Most of the European and North American Electricity Transmission and Distribution networks we know today are a legacy of the post-war boom and build cycles. In the years since the end of the Second World War, the population has grown, and our collective energy consumption has outpaced even that growth.
With all of these increases in demand, new power plants have been built, and the network has grown to help meet the demands of our every power-hungry population. Much of the existing network is due for a replacement. With lifecycles of approximately 40 years for some of the longest-living components, our networks are due for an overhaul. Replacement and refurbishment is a costly endeavour for the utilities and systems operators who also focus on grid expansion to new construction zones, as well as integrating new power plants -both conventional and renewable – into the grid.
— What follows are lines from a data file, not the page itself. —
(** A pass over heights 6, 7, 8 in which only 7 fails leaves [lastHeight] at 8. *)
Lemma scanNew_skips_error {Tx} name (env : ChainEnv Tx) (e : Engine St X) w h p8 t8 t6 :
  en_chains e !! name = Some (h - 1) -> ce_GetBestHeight env = h + 2 ->
  ce_CatchPins env h = Ok ([], t6) -> ce_CatchPins env (h + 1) = Err "rpc" ->
  ce_CatchPins env (h + 1 + 1) = Ok (p8, t8) ->
  exists w', scanNew name env e w =
    ([LogBlock h []; LogError (h + 1); LogBlock (h + 1 + 1) p8],
     set_height name (h + 1 + 1) (set_height name h e), w').
Proof.
  intros He Hb H6 H7 H8. unfold scanNew. rewrite He, Hb. cbn [from_option id].
  rewrite (proj2 (Z.ltb_lt _ _)) by lia. unfold scanRange.
  replace (Z.to_nat (h + 2 - (h - 1 + 1) + 1)) with 3%nat by lia.
  replace (h - 1 + 1) with h by lia. cbn [scan_loop].
  unfold scan_block at 1. rewrite H6. unfold scan_block at 1. rewrite H7.
  unfold scan_block. rewrite H8. destruct p8 as [|p ps]; [by eexists|].
  destruct (route_pins _ _ _) as [evs w1]. by eexists.
Qed.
With a heavy focus on integrating renewable energy sources into the grid, grid operators are looking at ways to extend the life of the existing grid to be able to delay replacement and the heavy CAPEX costs associated with that. Smarter management of the grid infrastructure through monitoring and other high-tech power infrastructure systems and solutions has allowed DSOs and TSOs to delay investments in replacing ageing infrastructure, while at the same time preparing the existing network for new technologies. When it does come time to replace the infrastructure, the grid systems will be able to be better integrated allowing for more smart-grid type applications.
These technological additions to the grid also have the benefit of allowing easier integration and interconnectivity with other grid networks. Granted, of course, that harmonisation and proper management takes place over the larger, interconnected grid network.
With smarter technology, faults are sooner detected, and failing components can be more easily identified and replaced, allowing the focus to be put on the highest priority replacement needs through smart monitoring. As we future-proof our grid, we should be able to get more life our of the components out of every dollar invested.